John Fahey, as Man and Musician

by Michael Potemra

Early in the new documentary In Search of Blind Joe Death: The Saga of John Fahey, legendary Who guitarist Pete Townshend describes Fahey as a musical figure analogous to William S. Burroughs and Charles Bukowski in literature. Which underscores the key weakness of this documentary: It focuses too much on Fahey’s status as a cult favorite and all-around weird dude. (What I know of Bukowski, I like. But I am not among those who find the writing of Burroughs enlightening: It seems to me more like a catalogue of pathologies than an insight into a broader reality.) I don’t feel especially enriched by knowing more about Fahey’s personal problems, especially since the film fails to get the bottom of some crucial ones. (Most troubling, it lets him remark that “[his] father was a pedophile,” and then drops the subject completely. So was his father actually a pedophile, and thus the source of Fahey’s emotional problems? Was Fahey already emotionally troubled as a youth, and under the misimpression that his father was a pedophile? Or was he an adult fabulist, purposely inventing, for whatever reason, the story that his father was a pedophile? If we want to understand Fahey as a person, it matters which of these is true.)
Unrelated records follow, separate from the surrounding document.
Lemma drop_one_drops s unload acc target :
  every_run (drop_one (I := I) w fuel s unload acc target) (fun tr r =>
    linked s tr /\ (drops tr = [] \/ drops tr = [target]) /\
    (forall acc', r = Val acc' -> acc'.1 = match drops tr with [] => acc.1 | _ => true end)).
Proof.
  destruct (read_harmless s target) as (Hsize & Hbase & Henter & Hleave & Hset & Hcc).
  assert (emits harmless (still_linked (I := I) w fuel s target (solinker s))) as Hlink.
  { eapply every_run_mono; [|apply still_linked_walk]. intros tr r [Hd _]. by apply harmless_drops. }
  eapply every_run_seq; [apply still_linked_walk| |].
  { intros tr h [Hd _]. rewrite Hd. split; [by apply linked_harmless|]. split; [by left|done]. }
  intros tr1 [] [Hd1 Hw]; cbn [negb].
  2: { cbn. rewrite app_nil_r, Hd1. split; [by apply linked_harmless|]. split; [by left|].
       by intros acc' [= <-]. }
  eapply every_run_mono with (Q := one_drop acc.1 target).
  - intros tr r [[Hd Hr]|(b & d & post & -> & Hb & Hdrop & Hpost & Hr)].
    + rewrite drops_app, Hd1, Hd. split; [apply linked_harmless; by rewrite drops_app, Hd1, Hd|].
      split; [by left|exact Hr].
    + rewrite app_assoc. split; [by eapply linked_once; auto|].
      assert (drops ((tr1 ++ b) ++ d :: post) = [target]) as ->.
      { rewrite !drops_app, Hd1, Hb. unfold drops in *. cbn. by rewrite Hdrop, Hpost. }
      split; [by right|exact Hr].
  - apply one_drop_after; [done|]. intros _. apply one_drop_after; [done|]. intros size.
    destruct (size =? 0).
    { apply one_drop_after; [done|]. intros _. left. split; [done|]. by intros ? [= <-]. }
    destruct acc as [before outs].
    apply one_drop_after; [destruct outs as [[b z]|]; [destruct (b =? 0)|]; done|]. intros base.
    apply one_drop_after; [apply Hset|]. intros _. by apply dropping.
Qed.

Lemma ofres_harmless {A} (r : res A) : emits harmless (ofres (E := lnk I) r).
Proof. by destruct r. Qed.
#[local] Hint Resolve ofres_harmless : neo.

Lemma scan_words_harmless n i name vdso s f :
  emits harmless (scan_words (I := I) w n i name vdso s f).
Proof.
  revert i s f. induction n as [|n IH]; intros i s f; cbn [scan_words]; [done|].
  unfold constructor_called_here. emits_tac; apply IH.
Qed.
#[local] Hint Resolve scan_words_harmless : neo.

Lemma ready_harmless s : emits harmless (ready (I := I) w s).
Proof.
  unfold ready, initialize, setup, resolve, symbol_by_prefix_, resolve_list, findHeuristicOffsets,
    resolveSymbolPointer, findDirectSymbol.
  emits_tac.
Qed.

Lemma getPath_harmless s this : emits harmless (getPath (I := I) w s this).
Proof. unfold getPath. emits_tac. Qed.
#[local] Hint Resolve getPath_harmless : neo.

Lemma collect_harmless n s path iter : emits harmless (collect (I := I) w n s path iter).
Proof.
  revert iter. induction n as [|n IH]; intros iter; cbn [collect]; [done|].
  unfold matches, getSize, getNext. emits_tac; apply IH.
Qed.

Lemma drop_all s unload targets acc :
  every_run (fold_prog targets acc (drop_one (I := I) w fuel s unload)) (fun tr r =>
    linked s tr /\ drops tr `sublist_of` targets /\
    (forall acc', r = Val acc' -> acc'.1 = match drops tr with [] => acc.1 | _ => true end)).
Proof.
  revert acc. induction targets as [|t targets IH]; intros acc; cbn [fold_prog].
  { split; [by apply linked_harmless|]. split; [constructor|]. by intros acc' [= <-]. }
  eapply every_run_seq; [apply drop_one_drops| |].
  - intros tr h (Hl & Hd & Hr). split; [exact Hl|]. split; [|done].
    destruct Hd as [-> | ->]; [apply sublist_nil_l|]. apply sublist_skip, sublist_nil_l.
  - intros tr acc1 (Hl & Hd & Hr). eapply every_run_mono; [|apply IH].
    intros tr' r (Hl' & Hd' & Hr'). rewrite drops_app. split; [by apply linked_app|].
    specialize (Hr _ eq_refl). destruct Hd as [Hd|Hd]; rewrite Hd in *; cbn [app].
    + split; [by constructor|]. intros acc' Hacc. by rewrite (Hr' _ Hacc), Hr.
    + split; [by constructor|]. intros acc' Hacc. rewrite (Hr' _ Hacc). by destruct (drops tr').
Qed.

Lemma sublist_sorted (l k : list Z) :
  l `sublist_of` k -> StronglySorted (not_below id) k -> StronglySorted (not_below id) l.
Proof.
  induction 1 as [|x l k Hs IH|x l k Hs IH]; intros Hk; inversion Hk; subst; [done| |auto].
  constructor; [auto|]. rewrite Forall_forall in *. intros y Hy. apply H3. by eapply elem_of_sublist.
Qed.

(** No record is handed to the linker after it went away. In every run that ends,
    [dropSoPath] frees or unloads records in descending order of their addresses; each had been
    reached from the head of the list, through the next pointers, after the drop before it;
    and the answer says whether any was dropped. *)
Lemma dropSoPath_drops s path unload outs :
  every_run (dropSoPath (I := I) w fuel s path unload outs) (on_return (fun tr r =>
    let '(s', (path_found, _)) := r in
    linked s' tr /\ StronglySorted (not_below id) (drops tr) /\
    (path_found = true <-> drops tr <> []))).
Proof.
  eapply every_run_seq; [apply ready_harmless|done|]. intros tr1 [s' ok] Hd1%harmless_drops.
  destruct ok; cbn [negb].
  2: { cbn. rewrite app_nil_r, Hd1. split; [by apply linked_harmless|]. split; [constructor|done]. }
  eapply every_run_seq; [apply collect_harmless|done|]. intros tr2 targets Hd2%harmless_drops.
  eapply every_run_seq; [apply drop_all|done|]. intros tr3 [b o] (Hl & Hs & Hr).
  specialize (Hr _ eq_refl). cbn in *. rewrite app_nil_r, !drops_app, Hd1, Hd2. cbn [app].
  split; [|split].
  - apply linked_app; [by apply linked_harmless|]. apply linked_app; [by apply linked_harmless|exact Hl].
  - eapply sublist_sorted; [exact Hs|apply sort_desc_sorted].
  - subst b. by destruct (drops tr3).
Qed.
End Drops.

(** ** A failed initialisation is not retried

    [initialize] stores the head of the list before its last checks, and the head is all that
    [ready] looks at: once a later check has failed, the next caller goes on with whatever
    functions and offsets there are. *)

Definition toy_symbols : Symbols unit := {|
  symbol_address _ _ := Val 1000;
  symbol_by_prefix _ p := Val p |}.
Definition toy_linker (n : nat) (X : Type) (e : lnk unit X) : X :=
  match e with
  | OpenLinker => Some (tt, "/linker64")
  | ReadWord a => if a =? 25 then 0 else 1
  | ReadByte _ => 0
  | ReadCStr _ => ""
  | ReadStdString _ => (O, "")
  | ReadU64 _ => 0
  | GetRealpath _ _ => Some "zygisk-module"
  | WriteWord _ _ | WriteU64 _ _ | GuardEnter _ | GuardLeave _ | SoinfoFree _ _
  | SoinfoUnload _ _ => tt
  end.
(** The offsets of linker_soinfo.h stand until the guesses replace them. *)
Definition fresh_linker : linker_state := {|
  solinker := 0; somain := 0; g_module_load_counter := 0; g_module_unload_counter := 0;
  field_base_offset := 8; field_size_offset := 16; field_next_offset := 24;
  field_constructor_called_offset := 32; field_realpath_offset := 40;
  get_realpath_sym := 0; soinfo_free := 0; soinfo_unload := 0; guard_ctor := 0; guard_dtor := 0 |}.
Definition first_drop :=
  run toy_linker 0 (dropSoPath (H := toy_symbols) 64 10 fresh_linker "zygisk" true None).
Definition left_behind : linker_state :=
  match first_drop.2 with Val (s, _) => s | Stop _ => fresh_linker end.
Definition second_drop :=
  run toy_linker 0 (dropSoPath (H := toy_symbols) 64 10 left_behind "zygisk" true None).

Lemma failed_initialize_not_retried :
  (exists outs, first_drop.2 = Val (left_behind, (false, outs))) /\ drops first_drop.1 = [] /\
  field_size_offset left_behind = field_size_offset fresh_linker /\
  drops second_drop.1 = [1].
Proof. split; [exists None|]; vm_compute; auto. Qed.
(** ** Facts: reading the list *)

(** A program that reads off [a] and leaves the list as it is. *)
Definition reads {A} (l : list entry) (p : prog (lnk I) A) (a : A) : Prop :=
  holds l p (fun d a' l' => d = [] /\ a' = a /\ l' = l).

Lemma reads_ret {A} l (a : A) : reads l (Ret a) a.
Proof. by apply holds_ret. Qed.
Lemma reads_then {A B} l (p : prog (lnk I) A) (f : A -> prog (lnk I) B) a Q :
  reads l p a -> holds l (f a) Q -> holds l (bind p f) Q.
Proof.
  intros Hp Hf. apply holds_bind. eapply holds_mono; [|exact Hp]. by intros d a' l' (-> & -> & ->).
Qed.

Lemma reads_word l addr x :
  (forall y, tells l (Ev (ReadWord addr) y) -> y = x) -> reads l (call (ReadWord addr)) x.
Proof. intros Hx. apply holds_call. intros y Hy. by rewrite (Hx y Hy). Qed.
Lemma reads_size l r : In r l -> reads l (getSize w s (e_addr r)) (e_size r).
Proof. intros Hr. apply reads_word. intros y (Hs & _). by apply Hs. Qed.
Lemma reads_base l r : In r l -> reads l (getBase w s (e_addr r)) (e_base r).
Proof. intros Hr. apply reads_word. intros y (_ & Hb & _). by apply Hb. Qed.
Lemma next_told_split a x pre r post :
  next_told a x (pre ++ r :: post) -> a = at_ w (e_addr r) (field_next_offset s) ->
  x = first_addr post.
Proof. induction pre as [|r' pre IH]; cbn; intros [H1 H2] Ha; auto. Qed.
Lemma reads_next pre r post :
  reads (pre ++ r :: post) (getNext w s (e_addr r)) (first_addr post).
Proof. apply reads_word. intros y (_ & _ & Hn). by eapply next_told_split. Qed.
Lemma reads_path l r : In r l -> reads l (getPath w s (e_addr r)) (e_path r).
Proof.
  intros Hr. unfold getPath. destruct (negb _).
  - apply holds_call. intros x Hx. by rewrite (Hx r Hr eq_refl).
  - apply holds_bind, holds_call. intros [n x] Hx. apply holds_ret.
    by rewrite (Hx r Hr eq_refl).
Qed.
More interesting by far than the film’s examination of Fahey’s psyche is its presentation of his guitar work. (For a sample, check out his arrangement of the old Phil Phillips classic “Sea of Love,” and his rendition of the hymn “In Christ There Is No East or West.”) Fahey is called a “primitive,” in the sense of untaught, guitarist, and was a master, specifically, of the steel-string acoustic. But while he had no formal training, he is a musician very much in the American tradition of blues and folk; and his music has power rooted in these genres, even as it moves toward the avant-garde. (The film opens at the Cinema Village in New York on Friday, and will open in some other cities later. It runs for about an hour, and is accompanied by Approximately Nels Cline, a half-hour doc about a performance by a band led by the Wilco guitarist.)